Abolishing regular institutional reviews would damage the UK’s ambitions to generate more revenues from overseas students, a senior international regulator has warned.
Padraig Walsh, chief executive of Quality and Qualifications Ireland, said that any move away from the principle of periodic peer review – the basis of quality assurance across the European Union – would erode confidence in degrees offered by UK universities and potentially threaten planned growth in international student numbers.
Dr Walsh, who is also president of the European Association for Quality Assurance in Higher Education, told the Quality Assurance Agency’s annual conference in Leeds on 11 June that international students and the governments that sponsor them are reassured by the publication of independent institutional reviews that set out how teaching quality and academic standards are maintained.
“If people cannot see this, they begin to lose trust over time,” he said.
His comments follow the leak of draft proposals for the future of quality assurance in which the QAA would no longer undertake reviews at universities every six years. A final document from the Higher Education Funding Council for England was due as Times Higher Education went to press.
Under the new “risk-based” regulation set out in the draft, universities would be monitored by Hefce every five years using annual returns on student outcomes, such as dropout rates and student satisfaction scores.
But Dr Walsh said that risk-based quality assurance did not provide the assurances that overseas students and governments required when looking to invest in higher education.
He compared the situation to a restaurant in Dublin with two Michelin stars that was still vetted almost every year by the haute cuisine guide despite having held the accolade since the 1980s. “Michelin does not do risk-based assurance,” Dr Walsh said.
Speaking to THE, Dr Walsh said that Irish authorities might need to look again at the degrees taught in the Republic of Ireland that are validated by UK universities if quality assurance practice were changed substantially.
“If you validate awards, periodic evaluations are important. We would expect institutions to be quality-assured to the same standard as we do ourselves,” he said, adding that “delisting” was a possibility in other countries where UK universities operated.
Dr Walsh said that universities in Scotland – where quality assurance systems are not set to change – might also be affected by the loss of confidence engendered by the proposals. “This debate is just an English debate, but it will wash over to them,” he added.
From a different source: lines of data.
(* ===== verification/DaemonDrain.v ===== *)
(** * The daemon drains its peer

    The inner loop of [serve] ([src/bin/pnsd.rs]) over a network that delivers:
    it breaks out, it breaks out only at the head of the peer's stream or at the
    first arrival the node's registry does not attest, and then the node holds
    the peer's log up to there and the cursor on disk is the cursor in memory. *)

From S2P Require Import Prelude Ordered External Toy Http Identity Op Registry Store Log Durable Hlc Pull Transport Persistence Relay Watch Socket PullServer PullClient PullDrain Server Client Sync RelayExchange Daemon.
Import BTree.

Definition save_ok : SaveIo := mk_save_io None None (λ _, None) None None None.
Lemma saved_cursor peer c fs : cursor_wf c → synced (relay_cursor_path peer) fs →
  let fs' := (Persistence.save_relay_cursor save_ok peer c fs).1.2 in
  synced (relay_cursor_path peer) fs' ∧ Persistence.load_relay_cursor fs' peer = c.
Proof.
  intros Hwf Hs fs'. subst fs'. unfold Persistence.save_relay_cursor. destruct (run_steps _ fs) as [[r fs'] t] eqn:Hr. cbn [fst snd].
  assert (r = Ok ()) as -> by (revert Hr; cbn; by intros [= <- _ _]).
  apply save_steps_atomic in Hr as (Hs' & Hok & _); [|by eapply with_extension_ne; [reflexivity|]|done]. split; [done|].
  apply load_relay_cursor_saved; [done|]. destruct (Hok eq_refl) as [-> _]. cbn. by rewrite app_nil_r.
Qed.

Section drains.
Context `{Crypto, !CryptoOk, Postcard, !Wire BodyRepr, !Wire EnvelopeRepr, !WireOk EnvelopeRepr,
          !Wire RelayResponse, !WireOk RelayResponse, !Wire IdentityResp, !Wire PullResponse,
          !Wire DevicesResp, StatusText}.
Context {L D : Type} `{!LogSource L, !DeviceBook D} (lrep : L → list SignedOp → Prop) `{!LogSourceOk L lrep}.
Context (ssk csk : SigningKey) (arr : list SignedOp) (stream : RelayStreamState).
Notation server := (from_signing ssk).
Notation client := (from_signing csk).
Context `{Routing} (base : string) `{!RoutingOk base}.
Context `{Uhlc} {T : Type} `{!Store T}.
Context (registry : DeviceRegistry) (fine : NodeClock → Prop) (U : SignedOp → Prop).
Notation State := (Drained (T := T) (W := RelayNet L D)).

(** The arrivals of the server the node accepts, and those from the first one on
    that it refuses. *)
Context (acc rest : list SignedOp).

(** What the drain is promised: the server's log is within the width of a
    sequence number, its ops and responses have encodings; the ops before the
    first refused one verify under the keys of the node's registry, are within
    its clock's drift, and replay into its store. *)
Record relay_scene : Prop := {
  rsc_bounds : (len arr < u64_modulus)%Z;
  rsc_ops : Forall encodable arr;
  rsc_response : ∀ r : RelayResponse, ∃ body, to_allocvec r = Ok body;
  rsc_replay : ∀ l (t : T), Forall U (log_iter l) → ∃ t', replay l t = (Ok (), t');
  rsc_split : arr = acc ++ rest;
  rsc_accepted : Forall (λ op, U op ∧ admissible registry fine op) acc;
  rsc_refused : ∀ op, head rest = Some op → unattested registry op;
}.

(** An environment that answers: the nonces to come, every write. *)
Definition answers (ios : list RoundIo) (nonces : list (barr 32)) : Prop :=
  Forall2 (λ io nonce, io = mk_RoundIo (Ok nonce) (λ _, io_ok) None save_ok) ios nonces.

(** The daemon's link to the server. *)
Record draining (limit : Z) (s : State) : Prop := {
  da_source : lk_source (dr_link s) = mk_source base limit;
  da_peer : lk_peer_id (dr_link s) = device_id server;
  da_key : lk_peer_key (dr_link s) = public_key_sec1 server;
  da_net : relay_net_ok lrep ssk csk arr stream base (dr_world s);
  da_node : node_ok registry fine U (dr_node s);
  da_synced : synced (relay_cursor_path (device_id server)) (dr_fs s);
  da_saved : Persistence.load_relay_cursor (dr_fs s) (device_id server) = lk_relay_cursor (dr_link s);
  da_start : start_ok (lk_relay_cursor (dr_link s));
  da_held : resumable arr stream acc (lk_relay_cursor (dr_link s)) (dr_node s);
}.

(** Where the drain stops: after the accepted arrivals, which are held, at a
    cursor that is the saved one. *)
Definition at_reach (s : State) : Prop :=
  lk_relay_cursor (dr_link s) = mk_cursor (rs_epoch stream) (len acc) ∧ (∀ op, op ∈ acc → holds (dr_node s) op) ∧
  Persistence.load_relay_cursor (dr_fs s) (device_id server) = lk_relay_cursor (dr_link s).
Lemma aligned_reach s : aligned stream acc (lk_relay_cursor (dr_link s)) (dr_node s) → rc_after (lk_relay_cursor (dr_link s)) = len acc →
  Persistence.load_relay_cursor (dr_fs s) (device_id server) = lk_relay_cursor (dr_link s) → at_reach s.
Proof.
  intros (He & _ & Hheld) Ha Hsaved. split_and!; [destruct (lk_relay_cursor (dr_link s)); cbn in *; by subst| |done].
  intros op Hop. apply Hheld. rewrite Ha. unfold len. by rewrite Nat2Z.id, firstn_all.
Qed.

Section proof.
Context (Hscene : relay_scene).

(** One round: the loop breaks out at the head, or goes on from a cursor on the
    stream that is further when it was on the stream already. *)
Lemma daemon_round limit nonce ios s :
  draining limit s → nonce_fresh csk (dr_world s) nonce → (0 < limit ≤ DEFAULT_PULL_LIMIT)%Z →
  let io := mk_RoundIo (Ok nonce) (λ _, io_ok) None save_ok in
  ∃ s', draining limit s' ∧ aligned stream acc (lk_relay_cursor (dr_link s')) (dr_node s') ∧ dr_world s' = recorded csk (dr_world s) nonce ∧
    ((drain_relay client (io :: ios) s = Some (true, s') ∧ at_reach s') ∨
     (drain_relay client (io :: ios) s = drain_relay client ios s' ∧
      (aligned stream acc (lk_relay_cursor (dr_link s)) (dr_node s) →
         lk_relay_cursor (dr_link s') ≠ lk_relay_cursor (dr_link s) ∧
         Z.min (rc_after (lk_relay_cursor (dr_link s)) + limit) (len acc) ≤ rc_after (lk_relay_cursor (dr_link s')))%Z)).
Proof.
  intros [Hsrc Hpeer Hkey Hnet Hnode Hsy Hsaved Hst Hheld] Hfresh Hlim io. set (cursor := lk_relay_cursor (dr_link s)) in *.
  destruct Hscene as [Hbounds Hops Hresponse Hreplay Harr Hgood Hrest].
  destruct (round_ok lrep ssk csk arr stream Hbounds Hops Hresponse base registry fine U Hreplay acc rest Harr Hgood Hrest
    (dr_world s) limit nonce (dr_node s) cursor)
    as (r & cursor' & n' & Hround & Hn' & Hal & Hadv & Hend); [done..|].
  assert (Hacc : (len acc ≤ len arr)%Z) by (rewrite Harr; unfold len; rewrite length_app; lia).
  pose proof (stream_ok lrep ssk csk arr stream _ (rno_server _ _ _ _ _ _ _ Hnet)) as (Hez & _ & _). pose proof Hal as (Hep & Hb & Hh).
  assert (Hwf : cursor_wf cursor') by (split; [split; lia|]; intros Hz; exfalso; congruence).
  set (fs' := if decide (cursor' ≠ cursor) then (Persistence.save_relay_cursor save_ok (device_id server) cursor' (dr_fs s)).1.2 else dr_fs s).
  assert (Hfs : synced (relay_cursor_path (device_id server)) fs' ∧ Persistence.load_relay_cursor fs' (device_id server) = cursor').
  { subst fs'. case_decide as Hne; [by apply saved_cursor|]. split; [done|]. by rewrite Hsaved. }
  destruct Hfs as [Hsy' Hsaved'].
  set (kept := match r with Ok out => bool_decide (0 < so_received out) || so_reset out | Err _ => false end).
  set (head := match r with
    | Ok out => if decide (0 < so_appended out) then publish_head n' (dr_head s) else dr_head s | Err _ => dr_head s end).
  set (s' := mk_Drained (lk_with_relay (dr_link s) cursor') n' fs' head (recorded csk (dr_world s) nonce) : State).
  exists s'. split_and!; [|done|done|].
  - split; [done..|by apply recorded_ok|done|done|done| |intros _ _; split; [apply Hb|exact Hh]].
    split; [split; cbn; lia|]. cbn. intros Hz. exfalso. congruence.
  - assert (Hstep : drain_relay client (io :: ios) s =
      if decide (kept = false ∨ cursor' = cursor) then Some (true, s') else drain_relay client ios s').
    { cbn [drain_relay]. fold cursor. rewrite Hsrc, Hpeer, Hkey. cbn [ri_random ri_append ri_sync ri_save io]. rewrite Hround.
      subst kept s' head. by destruct r. }
    rewrite Hstep. case_decide as Hstop; [left; split; [done|]|right; split; [done|]].
    + apply aligned_reach; [done| |done]. cbn [dr_link s' lk_relay_cursor lk_with_relay]. destruct Hstop as [Hk|Heq].
      * subst kept. destruct r as [out|e]; [|done]. apply orb_false_iff in Hk as [Hk Hr]. apply bool_decide_eq_false in Hk. apply Hend; [lia|done].
      * assert (Halc : aligned stream acc cursor (dr_node s)) by (split_and!; [congruence|rewrite <-Heq; lia..|rewrite <-Heq in *; apply Hheld; [congruence|lia]]).
        specialize (Hadv Halc). rewrite Heq in *. lia.
    + intros Halc. cbn [dr_link s' lk_relay_cursor lk_with_relay]. split; [tauto|by apply Hadv].
Qed.

(** From a cursor on the stream. *)
Lemma drain_aligned limit nonces ios s :
  draining limit s → nonces_ok csk (dr_world s) nonces → answers ios nonces → (0 < limit ≤ DEFAULT_PULL_LIMIT)%Z →
  aligned stream acc (lk_relay_cursor (dr_link s)) (dr_node s) → (len acc - rc_after (lk_relay_cursor (dr_link s)) + limit ≤ limit * len nonces)%Z →
  ∃ s', drain_relay client ios s = Some (true, s') ∧ at_reach s'.
Proof.
  intros Hd Hns Hio Hlim. revert ios s Hd Hns Hio. induction nonces as [|nonce nonces IH]; intros ios s Hd Hns Hio Hal Hlen.
  { rewrite len_nil in Hlen. destruct Hal as (_ & Hb & _). lia. }
  apply Forall2_cons_inv_r in Hio as (io & ios' & -> & Hio & ->). apply nonces_ok_cons in Hns as [Hf Hns].
  destruct (daemon_round limit nonce ios' s Hd Hf Hlim) as (s' & Hd' & Hal' & Hw & [[Hr Hh]|[Hr Hadv]]); [by exists s'|].
  rewrite Hr. destruct (Hadv Hal) as [Hne Hle]. rewrite len_cons in Hlen. pose proof (len_nonneg nonces).
  destruct (decide (len acc = rc_after (lk_relay_cursor (dr_link s)))) as [Hend|Hend].
  - exfalso. apply Hne. destruct Hal as (He & _), Hal' as (He' & Hb' & _).
    destruct (lk_relay_cursor (dr_link s)), (lk_relay_cursor (dr_link s')); cbn in *. f_equal; [congruence|lia].
  - apply IH; [done|by rewrite Hw|done|done|]. destruct Hal as (_ & Hb & _), Hal' as (_ & Hb' & _).
    rewrite Z.mul_add_distr_l, Z.mul_1_r in Hlen. assert (Hone : (1 ≤ len nonces)%Z) by nia. assert (Hlim' : (limit ≤ limit * len nonces)%Z) by nia. lia.
Qed.
End proof.

(** C3: the daemon's drain reaches the head of its peer, or the first arrival its
    registry does not attest.  The peer's arrivals are [acc ++ rest]: those of
    [acc] verify under the keys of the node's registry, are within its clock's
    drift and replay into its store, and the first one of [rest], if any, is of a
    device the registry has no key for or does not verify ([relay_scene]).  The
    network delivers, the node's writes to its disk succeed, its nonces are fresh
    and the peer's replay cache has room for them, and it fetches at most
    [DEFAULT_PULL_LIMIT] ops a round; the cursor is of another stream, or past the
    end, or has before it only ops of [acc], which the node holds.  Then the loop
    breaks out within a round for first contact, a round for every [limit]
    arrivals of [acc] and one more; the cursor is then after the last op of [acc],
    which is the head of the stream when nothing is refused, the node holds every
    op of [acc], and the cursor it saved is the one it would resume from. *)
Theorem drain_reaches_head limit nonce nonces ios (s : State) :
  relay_scene → draining limit s → nonces_ok csk (dr_world s) (nonce :: nonces) → answers ios (nonce :: nonces) →
  (0 < limit ≤ DEFAULT_PULL_LIMIT)%Z → (len acc + limit ≤ limit * len nonces)%Z →
  ∃ s', drain_relay client ios s = Some (true, s') ∧ at_reach s'.
Proof.
  intros Hscene Hd Hns Hio Hlim Hlen.
  apply Forall2_cons_inv_r in Hio as (io & ios' & -> & Hio & ->). apply nonces_ok_cons in Hns as [Hf Hns].
  destruct (daemon_round Hscene limit nonce ios' s Hd Hf Hlim) as (s' & Hd' & Hal' & Hw & [[Hr Hh]|[Hr _]]); [by exists s'|].
  rewrite Hr. apply (drain_aligned Hscene limit nonces); [done|by rewrite Hw|done|done|done|]. destruct Hal' as (_ & Hb & _). lia.
Qed.
End drains.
The issue of future quality assurance arrangements and international activity was also addressed by the QAA’s chief executive in his keynote speech.
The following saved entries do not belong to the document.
(** ** The loop *)

Lemma drain_loop_ok fuel s n limit lossy cursor d k :
  drain_ok s n cursor d k → drain_measure (os_coverage s) k (d_resume d) < fuel →
  ∃ m s' n' cursor',
    drain_loop lossy fuel (mk_source base limit) peer peer_key false skip s n cursor d =
      Some (Ok (Applied m), s', n', cursor') ∧ ∀ op, op ∈ arr → held s' op.
Proof.
  revert s n cursor d k. induction fuel as [|fuel IH]; intros s n cursor d k Hd Hm; [lia|].
  cbn [drain_loop]. destruct (drain_step_ok s n limit lossy cursor d k Hd)
    as [(m & s' & n' & c' & -> & Hall)|(d' & s' & n' & c' & k' & -> & Hd' & Hlt)].
  - by exists m, s', n', c'.
  - apply (IH s' n' c' d' k' Hd'). lia.
Qed.

Lemma drain_start_ok s n cursor k elapsed :
  client_ok s n → cursor_at cursor k → settled arr (held s) (os_coverage s) k →
  drain_ok s n cursor (drain_start elapsed) k.
Proof. by split. Qed.

Lemma drain_measure_bound cov k : drain_measure cov k None ≤ 4 * length arr.
Proof.
  unfold drain_measure, uncovered.
  pose proof (length_filter (λ op, covers cov (order_key op) = false) arr). lia.
Qed.

Lemma drain_ends (s : Client) (n : Net L D) limit lossy cursor elapsed fuel :
  client_ok s n →
  (stale cursor ∨ ∃ k, cursor_at cursor k ∧ settled arr (held s) (os_coverage s) k) →
  4 * length arr + 2 ≤ fuel →
  ∃ m s' n' cursor',
    drain_pull_pages lossy fuel s n (mk_source base limit) peer peer_key cursor false skip elapsed =
      Some (Ok (Applied m), s', n', cursor') ∧ ∀ op, op ∈ arr → known op → log_contains (os_log s') (op_id op) = true.
Proof.
  intros Hs Hcur Hfuel. unfold drain_pull_pages. destruct Hcur as [Hstale|(k & Hk & Hset)].
  - destruct fuel as [|fuel]; [lia|]. cbn [drain_loop].
    destruct (drain_step_reset s n limit lossy cursor elapsed Hs Hstale)
      as (d & s' & n' & -> & Hd & Hcov & Hres).
    eapply drain_loop_ok; [exact Hd|]. rewrite Hres, Hcov. pose proof (drain_measure_bound (os_coverage s) 0). lia.
  - eapply drain_loop_ok; [by apply drain_start_ok|]. cbn [d_resume drain_start].
    pose proof (drain_measure_bound (os_coverage s) k). lia.
Qed.
End proof.

End drain.
(** ** Searching for a plain term *)

(** X20. A search for a term without pattern characters finds the
    questions that contain it. When the term is not empty and holds no
    percent sign, underscore or backslash, a stored question is among the
    matches exactly when its text in lower case holds the term in lower
    case somewhere inside it; the view lists the matches in the order of
    the store, and aborts with 404 when there is none. *)
Theorem search_finds_containing_questions (request : Request) (b : Body)
    (term : string) (w : world) :
  json request = Some b ->
  entries b !! "searchTerm" = Some (VStr term) ->
  term ≠ ""%string ->
  forallb plain (list_ascii_of_string term) = true ->
  exists matches,
    (forall q, q ∈ matches
               <-> q ∈ questions (db w)
                   /\ exists before after,
                        lower <$> list_ascii_of_string (Question.question q)
                        = before ++ (lower <$> list_ascii_of_string term) ++ after)
    /\ matches `sublist_of` questions (db w)
    /\ search_questions request w
       = match matches with
         | [] => (Raise (HTTPException 404), w)
         | _ :: _ =>
             (Return (SearchPayload (paginate request matches) (length matches)), w)
         end.
Proof.
  intros Hjson Hterm Hnonempty Hplain.
  exists (filter (fun q => contains_term term (Question.question q) = true)
                 (questions (db w))).
  split; [| split].
  - intros q. rewrite list_elem_of_filter. unfold contains_term.
    rewrite is_substring_spec. tauto.
  - apply sublist_filter.
  - rewrite (search_questions_plain_term _ _ _ _ Hjson Hterm Hnonempty Hplain).
    by destruct (filter _ _).
Qed.

(** ["ion 3"] is found inside ["Question 3"] and in no other question of
    the store of the scenarios. *)
Lemma search_finds_containing_questions_witness :
  exists matches,
    (forall q, q ∈ matches
               <-> q ∈ questions trivia_store
                   /\ exists before after,
                        lower <$> list_ascii_of_string (Question.question q)
                        = before ++ (lower <$> list_ascii_of_string "ion 3") ++ after)
    /\ matches `sublist_of` questions trivia_store
    /\ search_questions (search_request "ion 3") (trivia_world (fun _ => 0%nat))
       = match matches with
         | [] => (Raise (HTTPException 404), trivia_world (fun _ => 0%nat))
         | _ :: _ =>
             (Return (SearchPayload (paginate (search_request "ion 3") matches)
                                    (length matches)),
              trivia_world (fun _ => 0%nat))
         end.
Proof.
  eapply (search_finds_containing_questions (search_request "ion 3") _ "ion 3"
            (trivia_world (fun _ => 0%nat))); reflexivity || done.
Defined.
Anthony McClaran, who championed the UK’s “internationally admired system of peer review”, said that the QAA had a role to play if the UK was to hit its target for increasing the value of educational exports from £18 billion in 2012 to £30 billion in 2020.
The watchdog was “known, trusted and respected round the world as the safeguarder of quality and standards in UK higher education”, and its “work will become even more crucial in the future” given the ambitious international growth targets outlined by Jo Johnson, the minister for universities and science, Mr McClaran said.
I’m out: compulsory register would deter external examiners
Creating a national register of external examiners would be “disastrous” for higher education as academics would boycott it, a senior university administrator has claimed.
Derfel Owen, director of academic services at University College London, said he believed that most of his own university’s staff would baulk at signing up to an external examining system in which training was compulsory.
Plans for a body to oversee external examining and the training of staff are part of draft proposals for the future of quality assurance drawn up by the Higher Education Funding Council for England, which have been seen by some within the sector.
At the Quality Assurance Agency’s annual conference in Leeds on 11 June, Mr Owen claimed that most senior academics at UCL had been external examiners at other universities.
“But if you have to be trained and put on a national register, the majority of them will not do it,” he said. “There is a reason why it has been proposed and rejected before – it would be disastrous for the sector.”
Mr Owen also criticised elements of the consultation process that preceded the draft being drawn up, including a survey sent to institutions by the consultants KPMG asking them to identify the various costs of running quality assurance processes.
The KPMG study has not yet been released, but it is understood to say that institutions spend an estimated £1 billion a year on dealing with regulation.
Mr Owen described the KPMG questions in the study as “leading”. He said that many QAA-compliant processes identified by the firm as potentially unnecessary would nevertheless be undertaken by institutions as part of good governance and monitoring.
“If you are developing a new course, it does not appear from nowhere – it involves certain processes,” he told Times Higher Education.